From Leaves to Ecosystems: Using Chlorophyll Fluorescence to Assess Photosynthesis and Plant function in Ecological Studies

Photosynthesis is a critical parameter in ecological research. Not only does it drive productivity at the ecosystem scale, but at the level of species and the individual plant it is functionally related to growth and a suite of co-evolved traits that are critical to plant function, including hydraulic conductance, leaf lifespan, specific leaf area, and leaf nitrogen content. Chlorophyll (Chi) fluorescence provides a useful, direct, and integrated measure of photosynthetic function and plant stress making it a valuable tool for plant ecologists for use at the leaf level to the ecosystem level. At the leaf and whole plant level, the most useful parameters for ecological use in tracking photosynthetic performance and stress in plants are the potential quantum efficiency of photosynthesis, calculated from the ratio of two fluorescence parameters Fv (variable Chi fluorescence) /Fm (maximum Chi fluorescence) in a dark adapted leaf, and the quantum yield, ∆F/Fm′, where ∆F is variable Chi fluorescence and Fm′ is maximum Chi fluorescence in an illuminated leaf. The ratio of electron transport rates (ETR) to carbon assimilation rate, A (ETR/A) may also be an increasingly useful and easily measured parameter. Other parameters, including the ratio of UV excited blue fluorescence (BF) to Chi fluorescence, (BF/ChlF), are also becoming more widely used for the detection of plant stresses in response to various environmental factors. At the ecosystem level, reflectance indices of vegetation and carbon flux data from eddy correlation towers are currently used in large-scale productivity models. Chi fluorescence from vegetation can provide a direct measure of radiation use efficiency (RUE), making it promising for use in ecosystem level models, given continued development of technology for remote measurements.

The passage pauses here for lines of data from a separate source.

(* ===== verification/CronDeps.v ===== *)
(** Dependency chains of cron tasks: clawdesk-cron/src/dep_resolver.rs, with
    the task and log types of clawdesk-types/src/cron.rs. Times are
    nanoseconds. *)
From S2P Require Import Prelude.

Inductive CronRunStatus : Type :=
| CRS_Running | CRS_Succeeded | CRS_Failed | CRS_TimedOut | CRS_Skipped | CRS_Cancelled.

(** [{:?}]. *)
Definition CronRunStatus_debug (s : CronRunStatus) : string :=
  match s with
  | CRS_Running => "Running"
  | CRS_Succeeded => "Succeeded"
  | CRS_Failed => "Failed"
  | CRS_TimedOut => "TimedOut"
  | CRS_Skipped => "Skipped"
  | CRS_Cancelled => "Cancelled"
  end.

Inductive ChainMode : Type := Independent | AllRequired | AnyRequired.

Record TaskDependency : Type := mkTaskDependency {
  dep_task_id : string;
  required_status : CronRunStatus;
  inject_result : bool;
}.

Inductive DeliveryTarget : Type :=
| DT_Channel (channel_id conversation_id : string)
| DT_Session (session_key : string)
| DT_Webhook (url : string).

Record CronTask : Type := mkCronTask {
  ct_id : string;
  ct_name : string;
  schedule : string;
  ct_prompt : string;
  ct_agent_id : option string;
  delivery_targets : list DeliveryTarget;
  skip_if_running : bool;
  ct_timeout_secs : Z;
  ct_enabled : bool;
  ct_created_at : Z;
  ct_updated_at : Z;
  depends_on : list TaskDependency;
  chain_mode : ChainMode;
  max_retained_logs : Z;
}.

Record CronRunLog : Type := mkCronRunLog {
  crl_task_id : string;
  crl_run_id : string;
  crl_started_at : Z;
  crl_finished_at : option Z;
  crl_status : CronRunStatus;
  result_preview : option string;
  crl_error : option string;
  tokens_used : option Z;
}.

Record PredecessorResult : Type := mkPredecessorResult {
  pr_task_id : string;
  pr_task_name : string;
  pr_output : string;
  pr_completed_at : Z;
}.

Record DepResolution : Type := mkDepResolution {
  satisfied : bool;
  reason : option string;
  predecessor_results : list PredecessorResult;
}.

The role of individual species, which respond in contrasting ways to environmental disturbance, is critical to ecosystem dynamics. Remote measurement of fluorescence parameters may eventually be able to distinguish different species or functional groups within an ecosystem allowing species composition to be taken into account in large-scale models. This would allow a mechanistic understanding of ecosystem processes and provide a greater ability to predict changes in ecosystem function from perturbations that differentially affect species.